The preliminary announcement has been prepared using the accounting policies published in the Group's accounts for the 52 weeks ended 30 December 2017, which are available on the Company's website www.greggs.co.uk. From 31 December 2017 the following standards, amendments and interpretations were adopted by the Group:

 

·     IFRS 9 Financial Instruments

·     IFRS 15 Revenue from Contracts with Customers.

 

The adoption of the above has not had a significant impact on the Group's profit for the period or equity.

 

2.   Segmental analysis

 

The Board is considered to be the "chief operating decision maker" of the Group in the context of the IFRS 8 definition. In addition to its retail activities, the Group generates revenues from franchise and wholesale. However, these elements of the business are not sufficiently significant to be "Reportable Segments" in the context of IFRS 8.

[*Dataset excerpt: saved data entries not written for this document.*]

(* ===== verification/Client.v ===== *)
(** * The client: cd2n-client/client/client.go, bucket.go and space.go

    Its record and configuration, the settlement of orders with the cachers, and the calls
    it passes on to the chain. *)

From S2P Require Import Prelude GoStrings Encoding Json Codec Types GoOs Lib External Credit.

(** What of the client is set by the program itself; a channel is [None] while it is nil,
    and is known by its capacity. *)
Record Client (K : Type) := mkClient {
  ethAccSk : K;
  Mnemonic : string;
  CacheFeeLimit : string;
  tmpDir : string;
  osQueue : option nat;
  uploadQueueCap : option nat;
}.
Arguments mkClient {K} _ _ _ _ _ _.
Arguments ethAccSk {K} _.
Arguments Mnemonic {K} _.
Arguments CacheFeeLimit {K} _.
Arguments tmpDir {K} _.
Arguments osQueue {K} _.
Arguments uploadQueueCap {K} _.

Definition NewClient {K} (sk : K) : Client K := mkClient sk "" "" "" None None.

(** [make] panics on a negative size. *)
Definition SetConfig {K} (mnemonic tmp feeLimit : string) (uploadQueueSize : Z) (c : Client K)
  : outcome (Client K) :=
  if uploadQueueSize <? 0 then Panics NegativeSize
  else Returns (mkClient (ethAccSk c) mnemonic feeLimit tmp (osQueue c) (Some (Z.to_nat uploadQueueSize))).

(** crypto's keys, and the chain calls made for the client's account. *)
Class EthKeys (K : Type) := {
  CompressPubkey : K -> bytes;
  crypto_Sign : bytes -> K -> bytes + string;
}.

Section payment.
Context {K DB W Net : Type} `{EthKeys K} `{LevelDB DB} `{Order2Credit W} `{CacheNet Net} `{EthCrypto} `{Base58}
  `{GoTime} `{JsonMessages} `{FloatText} `{PkgErrors}.

Definition GetPublickey (c : Client K) : bytes := CompressPubkey (ethAccSk c).

(** What one response asks to be paid: nothing when there is credit left. *)
Definition payment_value (resp : CacheResponse) : option Z :=
  let limit := CreditLimit (Info resp) in
  let debt := Z.quot (i64 (- limit)) FragmentSize in
  if 0 <? limit then None
  else
    let debt := if debt =? 0 then 1 else debt in
    price ← big_SetString (Price (Info resp)); Some (price * debt).

(** One turn of the loop of [PaymentCacheOrder]. *)
Definition payment_step (now : time) (cl : Client K) (st : (Credit DB * W) * Net) (resp : CacheResponse)
    : outcome ((Credit DB * W) * Net) :=
  let '((mg, w), net) := st in
  match payment_value resp with
  | None => Returns st
  | Some bill =>
      let acc := address_Hex (BytesToAddress (elems (Account (Info resp)))) in
      '(tx, orderId, err, mw) ← PaymentCreditBill now w mg acc (PeerId (Info resp)) (big_String bill);
      match err with
      | Some _ => Returns (mw, net)
      | None =>
          if decide (orderId = "" \/ tx = "") then Returns (mw, net)
          else
            match hex_DecodeString orderId with
            | None => Returns (mw, net)
            | Some oid =>
                match base58_Decode (PeerId (Info resp)) with
                | inr _ => Returns (mw, net)
                | inl bpid =>
                    match crypto_Sign (Keccak256Hash oid) (ethAccSk cl) with
                    | inr _ => Returns (mw, net)
                    | inl sign =>
                        let '(_, net) := QueryFileInfoFromCache net (of_bytes bpid)
                          (mkCacheRequest "" "" "" (Some (GetPublickey cl)) (Some oid) (Some sign)) in
                        Returns (mw, net)
                    end
                end
            end
      end
  end.

Fixpoint payment_loop (cl : Client K) (delivered : list (time * CacheResponse))
    (st : (Credit DB * W) * Net) : outcome ((Credit DB * W) * Net) :=
  match delivered with
  | [] => Returns st
  | (now, resp) :: delivered => st ← payment_step now cl st resp; payment_loop cl delivered st
  end.

(** How the loop stands once it has worked through what its channel delivered: it waits for
    more, or the channel was closed and the method returned. *)
Inductive settlement (St : Type) :=
  | SettlementWaits (st : St)
  | SettlementDone (st : St).
#[global] Arguments SettlementWaits {St} _.
#[global] Arguments SettlementDone {St} _.

(** A nil channel delivers nothing, and ranging over it waits for ever. *)
Definition PaymentCacheOrder (cl : Client K) (delivered : list (time * CacheResponse)) (closed : bool)
    (st : (Credit DB * W) * Net) : outcome (settlement ((Credit DB * W) * Net)) :=
  match osQueue cl with
  | None => Returns (SettlementWaits st)
  | Some _ =>
      st ← payment_loop cl delivered st;
      Returns (if closed then SettlementDone st else SettlementWaits st)
  end.
End payment.

(** ** Calls passed on to the chain *)

Record TerritoryInfo := mkTerritoryInfo { t_TotalSpace : Z; t_UsedSpace : Z }.

Class ChainAccount (N : Type) := {
  acc_key : N -> bytes;
  chain_CreateBucket : N -> bytes -> string -> (string * error) * N;
  chain_DeleteBucket : N -> bytes -> string -> (string * error) * N;
  QueryAllBucketName : N -> bytes -> list string + string;
  QueryBucket : N -> bytes -> string -> list string + string;   (** the file list *)
  QueryUserFidList : N -> bytes -> list string + string;
  QueryTerritory : N -> bytes -> string -> TerritoryInfo * error;
  chain_MintTerritory : N -> Z -> string -> Z -> (string * error) * N;
  chain_RenewalTerritory : N -> string -> Z -> (string * error) * N;
}.

Section account.
Context {N : Type} `{ChainAccount N} `{PkgErrors}.

Definition CreateBucket (n : N) (name : string) : (string * error) * N :=
  match chain_CreateBucket n (acc_key n) name with
  | ((_, Some e), n) => (("", Wrap (Some e) "create bucket error"), n)
  | ((hash, None), n) => ((hash, None), n)
  end.

Definition DeleteBucket (n : N) (name : string) : (string * error) * N :=
  match chain_DeleteBucket n (acc_key n) name with
  | ((_, Some e), n) => (("", Wrap (Some e) "delete bucket error"), n)
  | ((hash, None), n) => ((hash, None), n)
  end.

Definition ListBuckets (n : N) : list string * error :=
  match QueryAllBucketName n (acc_key n) with
  | inr e => ([], Wrap (Some e) "list buckets error")
  | inl l => (l, None)
  end.

Definition ListFilesInBucket (n : N) (name : string) : list string * error :=
  match QueryBucket n (acc_key n) name with
  | inr e => ([], Wrap (Some e) "list files in bucket error")
  | inl l => (l, None)
  end.

Definition ListUserFiles (n : N) : list string * error :=
  match QueryUserFidList n (acc_key n) with
  | inr e => ([], Wrap (Some e) "list user files error")
  | inl l => (l, None)
  end.

Definition QueryTerritoryInfo (n : N) (name : string) : TerritoryInfo * error :=
  let '(info, err) := QueryTerritory n (acc_key n) name in
  (info, Wrap err "query user space info error").

Definition MintTerritory (n : N) (gibCount days : Z) (territoryName : string) : (string * error) * N :=
  let '((res, err), n) := chain_MintTerritory n gibCount territoryName days in
  ((res, Wrap err "buy space error"), n).

Definition RenewalTerritory (n : N) (day : Z) (territoryName : string) : (string * error) * N :=
  let '((res, err), n) := chain_RenewalTerritory n territoryName day in
  ((res, Wrap err "renewal space error"), n).
End account.

(** ** The bill *)

(** A response without credit left is paid for: the bill is the node's price for as
    many whole fragments as the debt holds, and for one fragment when it holds none; so
    the debt is never overpaid by as much as one fragment more. *)
Theorem payment_value_covers (resp : CacheResponse) (price : Z)
    (Hlimit : - 2 ^ 63 < CreditLimit (Info resp) <= 0)
    (Hprice : big_SetString (Price (Info resp)) = Some price) :
  exists units, payment_value resp = Some (price * units) /\ 1 <= units
    /\ (units - 1) * FragmentSize <= - CreditLimit (Info resp) < (units + 1) * FragmentSize.
Proof.
  unfold payment_value. rewrite (proj2 (Z.ltb_ge _ _)) by lia.
  rewrite i64_id by (unfold is_i64; lia). rewrite Hprice. cbn [mbind option_bind].
  pose proof (Z.quot_div_nonneg (- CreditLimit (Info resp)) FragmentSize) as Hq.
  unfold FragmentSize in *. rewrite Hq by lia.
  pose proof (Z.div_mod (- CreditLimit (Info resp)) (8 * 1024 * 1024)).
  pose proof (Z.mod_pos_bound (- CreditLimit (Info resp)) (8 * 1024 * 1024)).
  destruct (Z.eqb_spec (- CreditLimit (Info resp) / (8 * 1024 * 1024)) 0) as [E|E].
  - exists 1. split; [done|]. lia.
  - eexists. split; [done|]. lia.
Qed.

Lemma payment_value_covers_witness :
  exists units, payment_value (mkCacheResponse "hit" None (mkCacheInfo (S754_zero false) "" "1000" None "" (-20000000) 0))
    = Some (1000 * units) /\ 1 <= units.
Proof.
  destruct (payment_value_covers
    (mkCacheResponse "hit" None (mkCacheInfo (S754_zero false) "" "1000" None "" (-20000000) 0)) 1000)
    as (u & Hu & H1 & _); [cbn; lia|reflexivity|]. exists u. split; [exact Hu|exact H1].
Defined.
(** One turn of it: [fpeer] afterwards, and what is to be sent. *)
Definition subscribe_tick (own : string) (tick : (string * bytes) + string) (fpeer : AddrInfo)
    : AddrInfo * option AddrInfo :=
  match tick with
  | inr _ => (fpeer, None)
  | inl (from, data) =>
      if decide (from = own) then (fpeer, None)
      else
        let '(fpeer, err) := json_AddrInfo data fpeer in
        match err with
        | Some _ => (fpeer, None)
        | None => (fpeer, if decide (ID fpeer = "") then None else Some fpeer)
        end
  end.

(** The way to the loop: an error it returns at once, or the loop is reached. The errors of
    the service, of [Join] and of [topic.Subscribe] are wrapped and dropped; a nil topic or
    subscription is dereferenced, at the latest by the deferred calls. *)
Definition open_subscription (h : Host) (bootnode : string) (w : N) : outcome ((error + unit) * N) :=
  match NewGossipSub h w with
  | (inr e, w) => Returns (inl (Wrap (Some e) "subscribe peer node error"), w)
  | (inl gossip, w) =>
      let room := NetworkRoom +:+ "-" +:+ bootnode in
      let '(_, w) := mdns_Start h "" w in
      match gossip_Join gossip room w with
      | (inr _, _) => Panics NilDereference
      | (inl topic, w) =>
          match topic_Subscribe topic w with
          | (Some _, _) => Panics NilDereference
          | (None, w) => Returns (inr tt, w)
          end
      end
  end.

(** The result and what was sent. *)
Definition Subscribe (h : Host) (bootnode : string) (recv_nil : bool)
    (ticks : list ((string * bytes) + string)) (w : N) : outcome ((error * list AddrInfo) * N) :=
  if recv_nil then Returns ((Wrap (errors_New "empty receive channel") "subscribe peer node error", []), w)
  else
    '(r, w) ← open_subscription h bootnode w;
    match r with
    | inl err => Returns ((err, []), w)
    | inr tt => Returns ((None, subscribe_loop (host_ID h) ticks (mkAddrInfo "" [])), w)
    end.

Lemma subscribe_loop_tick own tick ticks fpeer :
  subscribe_loop own (tick :: ticks) fpeer
    = (option_list (snd (subscribe_tick own tick fpeer)) ++ subscribe_loop own ticks (fst (subscribe_tick own tick fpeer)))%list.
Proof.
  destruct tick as [[from data]|e]; cbn [subscribe_loop subscribe_tick]; [|done].
  case_decide; [done|]. destruct (json_AddrInfo data fpeer) as [f [e|]]; [done|]. by case_decide.
Qed.
End subscribe.

(** ** Properties *)

Section identification_facts.
Context `{Ed25519} `{OsFaults}.

Lemma new_identity_stored fs fpath random k fs' :
  new_identity fs fpath random = (inl k, fs') ->
  exists b, key_Raw k = inl b /\ files fs' !! fpath = Some b.
Proof.
  unfold new_identity, os_Create, file_write. intros E.
  repeat (case_match; simplify_eq/=); eexists; (split; [done|]); cbn; by rewrite lookup_insert_eq.
Qed.

(** What a key read from the file, or made anew, leaves in the file. *)
Lemma Identification_file fs fpath random k fs' :
  Identification fs fpath random = (inl k, fs') ->
  exists b, files fs' !! fpath = Some b /\ b ≠ [] /\ UnmarshalEd25519PrivateKey b = inl k.
Proof.
  assert (Hnew : new_identity fs fpath random = (inl k, fs') ->
    exists b, files fs' !! fpath = Some b /\ b ≠ [] /\ UnmarshalEd25519PrivateKey b = inl k).
  { intros E. apply new_identity_stored in E as (b & Hr & Hf).
    destruct (key_round_trip k b Hr). by exists b. }
  unfold Identification, os_ReadFile. destruct (os_Stat fs fpath); [|exact Hnew].
  destruct (os_fault OpRead fpath); [done|]. destruct (files fs !! fpath) as [b|] eqn:Eb; [|done].
  case_match eqn:El; [|exact Hnew]. intros [= E <-]. exists b. split; [done|]. split; [|done].
  intros ->. discriminate El.
Qed.

(** A file that cannot be examined is taken for a missing one: the key in it is lost. *)
Lemma Identification_overwrites fs fpath random e :
  os_fault OpStat fpath = Some e -> Identification fs fpath random = new_identity fs fpath random.
Proof. intros E. unfold Identification, os_Stat. by rewrite E. Qed.

Lemma new_identity_fresh fs fpath random k fs' :
  new_identity fs fpath random = (inl k, fs') -> GenerateEd25519 random = inl k.
Proof.
  unfold new_identity. intros E. repeat (case_match; simplify_eq/=). done.
Qed.
End identification_facts.
(** [main] until it waits for ever: the host it runs, if it got so far. Its errors are
    only logged; that of making the workspace is dropped. [advertise] is what the DHT's
    [Advertise] does. *)
Definition boot_main (advertise : string -> N -> N) (random : bytes) (fs : FS) (net : N)
    : outcome (option (PeerNode N) * (FS * N)) :=
  match ParseCommonConfig fs "./config.yaml" "yaml" (mkBootConfig "" "" 0) with
  | (_, Some _) => Returns (None, (fs, net))
  | (conf, None) =>
      let fs := match os_Stat fs (boot_WorkSpace conf) with
                | inl _ => fs
                | inr _ => fst (os_MkdirAll fs (boot_WorkSpace conf))
                end in
      match Identification fs (filepath_Join [boot_WorkSpace conf; ".key"]) random with
      | (inr _, fs) => Returns (None, (fs, net))
      | (inl key, fs) =>
          '(peer, err, net) ← NewPeerNode (NetWork conf) Version []
                                [Identity key; ListenAddrStrings (listen_addr (Port conf))] net;
          match peer, err with
          | None, _ | _, Some _ => Returns (None, (fs, net))
          | Some peer, None =>
              match mdns_Start (node_Host peer) DISCOVERY_SERVICE_TAG (advertise DISCOVERY_RENDEZVOUS net) with
              | (Some _, net) => Returns (None, (fs, net))
              | (None, net) => Returns (Some peer, (fs, net))
              end
          end
      end
  end.
End boot.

Products and services - the Group sells a consistent range of fresh bakery goods, sandwiches and drinks in its shops.  The Group also provides frozen bakery products to its wholesale customers.

Major customers - the majority of sales are made to the general public on a cash basis.  A small proportion of sales are made on credit to certain organisations, including wholesale customers and franchisees.  These are included within the 'Other' column in the table below.

Geographical areas - all results arise in the UK.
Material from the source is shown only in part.